Personally speaking, unless acutely psychotic, if a patient drops the n-word or some other such epithet, they’re getting an earful, just as they would if they leveled any verbal abuse at other patients or staff. But are we really going to pretend that in an interaction between a doctor and his or her patient, the powerful, (usually) wealthy physician “of colour” is the victim, while the sick and tired, rough around the edges, paycheck to paycheck white lady patient is the oppressor? Even if this were somehow the case, do we really think scorning a patient for being impolitic is the solution? The authors of the Dialogue piece contend that the purpose of addressing such behaviour is not to punish but to compassionately “educate” as well as learn what combination of factors made that person into the cancer they are. Forgive me, but I’ve heard enough of this kind of sanctimony to last me ten lifetimes and don’t trust it as far as I can hurl it. After all, how much education is needed before patients are speaking in an acceptable way? What if they don’t understand what a microaggression is? What if they still think, like the Neanderthals used to, that men and women are different? What if they think you’re just full of it?

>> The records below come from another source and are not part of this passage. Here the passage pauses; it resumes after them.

Definition target_syntax (h : heap) (index : Z) (target : pointer) : option string :=
  let at_target := "github.targets[" +:+ Itoa index +:+ "]" in
  let must := ": must not be null or blank" in
  let fields := ["cpus"; "memory"; "memorySwap"; "pids"] in
  let seccomp :=
    match yamlMappingValue h target "seccompProfile" with
    | Some profile =>
        if null_value h profile || blank_scalar (dereferenceYAMLNode h profile)
        then Some (at_target +:+ ".seccompProfile" +:+ must) else None
    | None => None
    end in
  match seccomp with
  | Some e => Some e
  | None =>
      match yamlMappingValue h target "resources" with
      | None => None
      | Some resources =>
          if null_value h resources then Some (at_target +:+ ".resources" +:+ must)
          else match yamlMappingValue h resources "worker" with
               | None => None
               | Some worker =>
                   if null_value h worker then Some (at_target +:+ ".resources.worker" +:+ must)
                   else first_error (fun field =>
                          match yamlMappingValue h worker field with
                          | Some value => if null_value h value
                                          then Some (at_target +:+ ".resources.worker." +:+ field +:+ must) else None
                          | None => None
                          end) fields
               end
      end
  end.

Fixpoint targets_syntax (h : heap) (index : Z) (targets : list pointer) : option string :=
  match targets with
  | [] => None
  | target :: rest =>
      match target_syntax h index target with
      | Some e => Some e
      | None => targets_syntax h (index + 1) rest
      end
  end.

Definition validateTargetResourceSyntax (h : heap) (document : pointer) : option string :=
  match document_root h document with
  | None => None
  | Some root =>
      match yamlMappingValue h root "github" with
      | None => None
      | Some github =>
          match yamlMappingValue h github "targets" with
          | None => None
          | Some targets =>
              match dereferenceYAMLNode h targets with
              | Some n => if is_kind SequenceNode n then targets_syntax h 0 (n_Content n) else None
              | None => None
              end
          end
      end
  end.

(** [strconv.Atoi]: a decimal [int] with an optional sign. *)
Definition Atoi (s : string) : option Z :=
  let '(sign, digits) :=
    match s with
    | String a rest => if Ascii.eqb a "-" then (-1, rest) else if Ascii.eqb a "+" then (1, rest) else (1, s)
    | EmptyString => (1, s)
    end in
  if negb (String.eqb digits "") && string_forall digit digits then
    let z := sign * decimal_value 0 digits in
    if (min_i64 <=? z) && (z <=? max_i64) then Some z else None
  else None.

(** The keys whose presence depends on the schema version. *)
Definition schema_syntax (h : heap) (schemaVersion : Z) (resources : pointer) : option string :=
  let margin := yamlMappingValue h resources "memoryCapacityIncreaseMarginPercent" in
  if match yamlMappingValue h resources "workerMemoryBudget" with Some budget => null_value h budget | None => false end
  then Some "resources.workerMemoryBudget: must not be null or blank"
  else if schemaVersion =? LegacySchemaVersion then
    match margin with
    | Some _ => Some "resources.memoryCapacityIncreaseMarginPercent is not defined by schemaVersion 1"
    | None =>
        first_error (fun key =>
          match yamlMappingValue h resources key with
          | Some _ => Some ("resources." +:+ key +:+ " is not defined by schemaVersion 1")
          | None => None
          end) ["interactiveMaximumConcurrentWorkers"; "interactiveIdleThreshold"]
    end
  else if schemaVersion =? SupportedSchemaVersion then
    if match margin with Some m => null_value h m | None => true end
    then Some "resources.memoryCapacityIncreaseMarginPercent is required by schemaVersion 2"
    else None
  else None.

Definition validateResourceSchemaSyntax (h : heap) (document : pointer) : option string :=
  match document_root h document with
  | None => None
  | Some root =>
      match yamlMappingValue h root "schemaVersion" with
      | None => None
      | Some schema =>
          match dereferenceYAMLNode h schema with
          | None => None
          | Some n =>
              match Atoi (n_Value n) with
              | None => None
              | Some schemaVersion =>
                  match yamlMappingValue h root "resources" with
                  | None => None
                  | Some resources =>
                      match dereferenceYAMLNode h resources with
                      | None => None
                      | Some _ => schema_syntax h schemaVersion resources
                      end
                  end
              end
          end
      end
  end.

(** ** Load *)

(** What the second [Decode] of the syntax pass returns. *)
Inductive Trailer :=
  | TrailerEOF
  | TrailerDocument
  | TrailerError (e : string).

(** The YAML library: the syntax tree of the first document, what follows it,
    and the decoding of the text into a [Config] with unknown fields refused. *)
Class YAML := {
  decode_document : string -> result string (list Node * nat);
  decode_trailer : string -> Trailer;
  decode_config : string -> result string Config;
}.

Definition defaultWorkerImagePullTimeout : Z := 20 * Minute.

Definition default_pull_timeout (c : Config) : Config :=
  if c_WorkerImagePullTimeout c =? 0
  then {| c with c_WorkerImagePullTimeout := defaultWorkerImagePullTimeout |}
  else c.

Definition watchdog_warning : string :=
  "healthWatchdog is no longer supported and is ignored; remove it from the host configuration".

(** [len(document.Content) == 1] and the deprecated block is present. *)
Definition has_watchdog (h : heap) (document : pointer) : bool :=
  match h !! document with
  | Some n => match n_Content n with
              | [root] => match yamlMappingValue h root "healthWatchdog" with Some _ => true | None => false end
              | _ => false
              end
  | None => false
  end.

Definition fails (text : string) (err : option string) : result string () :=
  match err with Some e => Err (text +:+ e) | None => Ok () end.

To reiterate, I’m sure some such stories of mistreatment are true and lamentable (treat enough patients and you will see some shit), but the supply of such accounts has predictably proliferated with the demand for their wares. Regardless, medicine should not be in the hall-monitor business. I have little tolerance for bigotry, overt or otherwise, but I hope I’m not alone in thinking that we have lost our damn minds if we believe part of our job ought to involve “educating” fearful, anxious, suffering-soaked patients about the newest addition to the BIPOC children’s library.
Your personal account washed over me with so many emotions.
Once upon a time, when we were in very different financial circumstances than we are now, I took my daughter to emerg for a dental abcess.
I could see that the young female doctor was furious from what she was seeing. After writing the Rx, she spat out at me "And GET her to a DENTIST"
I nearly cried. We had no dentist, and no money. She couldn't know that my husband and I were working ridiculous hours trying to keep a failing business afloat. She wouldn't see that I would be calling a cab to get us home. We had no car.
I try to take this memory as a lesson. You absolutely cannot tell what is going on behind the scenes. I try (but don't always succeed) to give people the benefit of the doubt. Some memories I have of my "customer service" over the years are cringeworthy
An important article. Thanks for sharing. Your personal account, Chris, will resonate with many truly compassionate people that work in the public sector.